- Born: 29 April 1924 Freiburg im Breisgau, Germany
- Died: 9 June 2016 (aged 92) Paris, France
- Known for: Painting, sculpture
- Spouse: Barbara Aïchele

= Wolfram Aichele =

German artist

Wolfram Aïchele (29 April 1924 – 9 June 2016) was an artist from Baden-Württemberg in Southern Germany.

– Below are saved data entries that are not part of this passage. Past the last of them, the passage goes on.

(** The header and the three descriptors of a READ or WRITE. *)
Definition write_chain (req : blk_req) (hdr_desc_idx data_desc_idx footer_desc_idx : Z) : M vblk unit :=
  let virtio_block_number := u64 (br_block_number req * (BLK_TRANSFER_SIZE / VIRTIO_BLK_SECTOR_SIZE)) in
  let virtio_count := u64 (br_count req * (BLK_TRANSFER_SIZE / VIRTIO_BLK_SECTOR_SIZE)) in
  let rd := bool_decide (br_code req = BLK_REQ_READ) in
  let data_flags := if rd then Z.lor VIRTQ_DESC_F_NEXT VIRTQ_DESC_F_WRITE else VIRTQ_DESC_F_NEXT in
  let type := if rd then VIRTIO_BLK_T_IN else VIRTIO_BLK_T_OUT in
  u ← get;
  hdr ← lift (load (vb_headers u) hdr_desc_idx);
  hdrs ← lift (store (vb_headers u) hdr_desc_idx (mk_virtio_blk_req type virtio_block_number (hr_status hdr)));
  modify (set_vb_headers hdrs);;
  store_desc hdr_desc_idx
    (mk_virtq_desc (u64 (vs_headers_paddr cfg + hdr_desc_idx * sizeof_virtio_blk_req)) VIRTIO_BLK_REQ_HDR_SIZE
       VIRTQ_DESC_F_NEXT (u16 data_desc_idx));;
  store_desc data_desc_idx
    (mk_virtq_desc (br_io_or_offset req) (u32 (VIRTIO_BLK_SECTOR_SIZE * virtio_count)) data_flags (u16 footer_desc_idx));;
  hdr_desc ← load_desc hdr_desc_idx;
  store_desc footer_desc_idx
    (mk_virtq_desc (u64 (vd_addr hdr_desc + VIRTIO_BLK_REQ_HDR_SIZE)) 1 VIRTQ_DESC_F_WRITE 0).

(** The entry in the available ring, and then its index, which the device looks
    at. *)
Definition make_available (hdr_desc_idx id : Z) : M vblk unit :=
  u ← get;
  let a := vq_avail (vb_virtq u) in
  slot ← lift (umod (va_idx a) (vq_num (vb_virtq u)));
  ring ← lift (store (va_ring a) slot (u16 hdr_desc_idx));
  modify (fun u => set_vb_virtq (set_vq_avail (mk_virtq_avail (va_idx a) ring) (vb_virtq u)) u);;
  modify look;;
  modify (fun u => let a := vq_avail (vb_virtq u) in
    set_vb_virtq (set_vq_avail (mk_virtq_avail (u16 (va_idx a + 1)) (va_ring a)) (vb_virtq u)) u);;
  u ← get;
  ids ← lift (store (vb_header_to_id u) hdr_desc_idx id);
  modify (set_vb_header_to_id ids).

(** The case of [BLK_REQ_READ] and [BLK_REQ_WRITE]. *)
Definition submit (req : blk_req) : M vblk unit :=
  let virtio_block_number := u64 (br_block_number req * (BLK_TRANSFER_SIZE / VIRTIO_BLK_SECTOR_SIZE)) in
  let virtio_count := u64 (br_count req * (BLK_TRANSFER_SIZE / VIRTIO_BLK_SECTOR_SIZE)) in
  assert_ (u64 (virtio_block_number + virtio_count) <=? vc_capacity (vs_config cfg));;
  hdr_desc_idx ← alloc_desc;
  data_desc_idx ← alloc_desc;
  footer_desc_idx ← alloc_desc;
  write_chain req hdr_desc_idx data_desc_idx footer_desc_idx;;
  make_available hdr_desc_idx (br_id req).

(** [BLK_REQ_FLUSH] and [BLK_REQ_BARRIER]. *)
Definition answer_at_once (req : blk_req) : M vblk unit :=
  err ← on_queue (blk_enqueue_resp BLK_RESP_OK 0 (br_id req));
  assert_ (err =? 0);;
  emit (Notify (vs_virt cfg)).

(** The local variable is [virtio_queue_notify]. *)
Definition handle_request_body : M (vblk * bool) unit :=
  p ← get;
  let virtio_queue_notify := (p : vblk * bool).2 in
  req ← on_state (on_queue blk_dequeue_req);
  match req with
  | None => raise AssertFail
  | Some req =>
    assert_ (VIRTIO_BLK_SECTOR_SIZE <=? BLK_TRANSFER_SIZE);;
    match br_code req with
    | BLK_REQ_READ | BLK_REQ_WRITE => on_state (submit req);; on_state (modify look);; set_local true
    | BLK_REQ_FLUSH | BLK_REQ_BARRIER => on_state (answer_at_once req);; on_state (modify look)
    | BLK_REQ_OTHER _ => on_state (modify look)
    end
  end.

Definition request_more u : bool :=
  negb (blk_queue_empty_req (vb_queue u)) && (3 <=? ialloc_num_free (vb_ialloc u)).
Definition request_work u : nat :=
  Z.to_nat (blk_queue_length_req (vb_queue u)) + puts (concat (vb_script u)).

Definition handle_request : M vblk unit :=
  modify look;;
  r ← with_local false (loop (fun p => request_work p.1) (fun p => request_more p.1) handle_request_body);
  when (r : unit * bool).2 (emit (RegWrite QueueNotify 0);; on_device (set_bd_kicked true)).

(** [regs->InterruptACK = VIRTIO_MMIO_IRQ_VQUEUE]. *)
Definition ack_vqueue : M vblk unit :=
  emit (RegWrite InterruptACK VIRTIO_MMIO_IRQ_VQUEUE);;
  on_device (fun d => set_bd_interrupt (Z.clearbit (bd_interrupt d) 0) d).

Definition handle_irq : M vblk unit :=
  modify look;;
  u ← get;
  let irq_status := bd_interrupt (vb_device u) in
  when (has irq_status VIRTIO_MMIO_IRQ_VQUEUE)
    (modify look;;
     ack_vqueue;;
     handle_response).

Definition notified (ch : Z) : M vblk unit :=
  if ch =? vs_irq cfg then handle_irq;; emit (DeferredIrqAck ch);; handle_request else
  if ch =? vs_virt cfg then handle_request else
  mret tt.

(** *** Initialisation *)

(** What the status register reads after [v] was written to it. *)
Definition status_read (v : Z) : Z := if vm_features_ok (vs_regs cfg) then v else Z.clearbit v 3.

Definition write_reg (reg v : Z) : M vblk unit := emit (RegWrite reg v).

(** The storage information, filled in and then marked ready. *)
Definition publish_storage_info : M vblk unit :=
  let c := vs_config cfg in
  modify (fun u => set_vb_storage
    (mk_blk_storage
       (mk_storage_info false (si_ready (bs_info (vb_storage u)))
          VIRTIO_BLK_SECTOR_SIZE (u64 (vc_capacity c * VIRTIO_BLK_SECTOR_SIZE) / BLK_TRANSFER_SIZE))
       (vc_cylinders c) (vc_heads c) (vc_sectors c) 1) u);;
  modify (fun u => let s := vb_storage u in
    set_vb_storage (mk_blk_storage (blk_storage_set_ready true (bs_info s)) (bs_cylinders s) (bs_heads s) (bs_blocks s) (bs_block_size s)) u).

Definition desc_off : Z := 0.
Definition avail_off : Z := ALIGN (desc_off + 16 * VIRTQ_NUM_REQUESTS) 2.
Definition used_off : Z := ALIGN (avail_off + (6 + 2 * VIRTQ_NUM_REQUESTS)) 4.
Definition virtq_size : Z := used_off + (6 + 8 * VIRTQ_NUM_REQUESTS).

(** The two halves of the address of a part of the virtqueue. *)
Definition write_addr (low high off : Z) : M vblk unit :=
  write_reg low (Z.land (u64 (vs_requests_paddr cfg + off)) 0xFFFFFFFF);;
  write_reg high (Z.shiftr (u64 (vs_requests_paddr cfg + off)) 32).

Definition virtio_blk_init : M vblk unit :=
  let regs := vs_regs cfg in
  assert_ (virtio_mmio_check_magic regs);;
  assert_ (virtio_mmio_version regs =? VIRTIO_VERSION);;
  assert_ (virtio_mmio_check_device_id regs VIRTIO_DEVICE_ID_BLK);;
  assert_ (virtio_mmio_version regs =? VIRTIO_BLK_DRIVER_VERSION);;
  u ← get;
  ia ← lift (ialloc_init (idxlist (vb_ialloc u)) QUEUE_SIZE);
  modify (set_vb_ialloc ia);;
  write_reg Status 0;;
  write_reg Status VIRTIO_DEVICE_STATUS_ACKNOWLEDGE;;
  write_reg Status VIRTIO_DEVICE_STATUS_DRIVER;;
  assert_ (negb (vc_capacity (vs_config cfg) <? BLK_TRANSFER_SIZE / VIRTIO_BLK_SECTOR_SIZE));;
  publish_storage_info;;
  write_reg DriverFeatures 0;;
  write_reg DriverFeaturesSel 1;;
  write_reg DriverFeatures 0;;
  let status := Z.lor (status_read VIRTIO_DEVICE_STATUS_DRIVER) VIRTIO_DEVICE_STATUS_FEATURES_OK in
  write_reg Status status;;
  if negb (has (status_read status) VIRTIO_DEVICE_STATUS_FEATURES_OK) then mret tt else
  assert_ (virtq_size <=? vs_metadata_size cfg);;
  modify (set_vb_virtq (mk_virtq VIRTQ_NUM_REQUESTS (mem_desc (vs_memory cfg) desc_off)
            (mem_avail (vs_memory cfg) avail_off) (mem_used (vs_memory cfg) used_off)));;
  assert_ (VIRTQ_NUM_REQUESTS <=? vm_queue_num_max regs);;
  write_reg QueueSel 0;;
  write_reg QueueNum VIRTQ_NUM_REQUESTS;;
  write_addr QueueDescLow QueueDescHigh desc_off;;
  write_addr QueueDriverLow QueueDriverHigh avail_off;;
  write_addr QueueDeviceLow QueueDeviceHigh used_off;;
  write_reg QueueReady 1;;
  write_reg Status (Z.lor (status_read status) VIRTIO_DEVICE_STATUS_DRIVER_OK);;
  ack_vqueue.

Definition init : M vblk unit :=
  assert_ (vs_ok cfg);;
  emit (IrqAck (vs_irq cfg));;
  assert_ (negb (vs_headers_paddr cfg =? 0));;
  assert_ (negb (vs_headers_vaddr cfg =? 0));;
  assert_ (negb (vs_requests_paddr cfg =? 0));;
  assert_ (negb (vs_requests_vaddr cfg =? 0));;
  virtio_blk_init;;
  modify (set_vb_queue (blk_queue_init (vs_req_queue cfg) (vs_resp_queue cfg) (vs_num_buffers cfg))).

(** The state before [init]: globals are zero, and so are the arrays
    [descriptors] and [virtio_header_to_id]; [headers] is the second region. *)
Definition vblk_boot (headers : list virtio_blk_req) : vblk :=
  mk_vblk (mk_virtq 0 [] (mk_virtq_avail 0 []) (mk_virtq_used 0 []))
    (mk_blk_handle (mk_blk_req_queue (mk_ring 0 0 []) false) (mk_ring 0 0 []) 0)
    headers (replicate (Z.to_nat QUEUE_SIZE) 0) (mk_ialloc (replicate (Z.to_nat QUEUE_SIZE) 0) 0 0 0 0 0) 0
    (mk_blk_storage (mk_storage_info false false 0 0) 0 0 0 0)
    (mk_blk_device 0 [] [] [] false false 0) (mk_blk_peer [] [] false) [] [].

(** Delivery of a notification, then the driver; the acts of the script go on
    meanwhile.  What is left of the script does not happen. *)
Definition deliver (ch : Z) (script : list (list blk_act)) u : vblk :=
  let u := set_vb_script script u in
  if ch =? vs_virt cfg then set_vb_peer (mk_blk_peer (pe_sent (vb_peer u)) (pe_taken (vb_peer u)) false) u else u.

Inductive blk_event : Type :=
| Act (a : blk_act)
| Deliver (ch : Z) (script : list (list blk_act)).

Definition run_event (e : blk_event) : M vblk unit :=
  match e with
  | Act a => modify (act_step a)
  | Deliver ch script => modify (deliver ch script);; notified ch;; modify (set_vb_script [])
  end.

Fixpoint run (es : list blk_event) : M vblk unit :=
  match es with
  | [] => mret tt
  | e :: es' => run_event e;; run es'
  end.
End driver.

Son of the animal artist Erwin Aichele, Aïchele's Third Reich childhood is the subject of a 2011 book by the author and historian Giles Milton, who is also his son-in-law. Aïchele's work has been the subject of a number of critical studies

== Life ==
Aïchele's childhood was spent in the artists' colony of Eutingen, near Pforzheim in Baden-Württemberg. At the age of 17, Aïchele decided to train as a sculptor and was accepted on a four-year woodcarving course at the Bavarian State Woodcarving School in Oberammergau. In 1942, during the Second World War, he was conscripted into the German army and sent to the Crimea. Severe illness saw him transferred to a military hospital in Marienbad. Once recuperated, he was sent to Normandy where he served as a communications officer in the German 77th Infantry Division. He surrendered to American forces at the end of July, 1944 and spent the next two years as a prisoner of war, first in England and then in America.

He moved to Paris in 1956. In the late 1970s, Wolfram's work changed into a blend of figurative art and abstract art from the earlier Byzantine art.

Aïchele married in 1964 and has two children, the jeweller Benedikt Aichele, and the artist and illustrator, Alexandra Milton.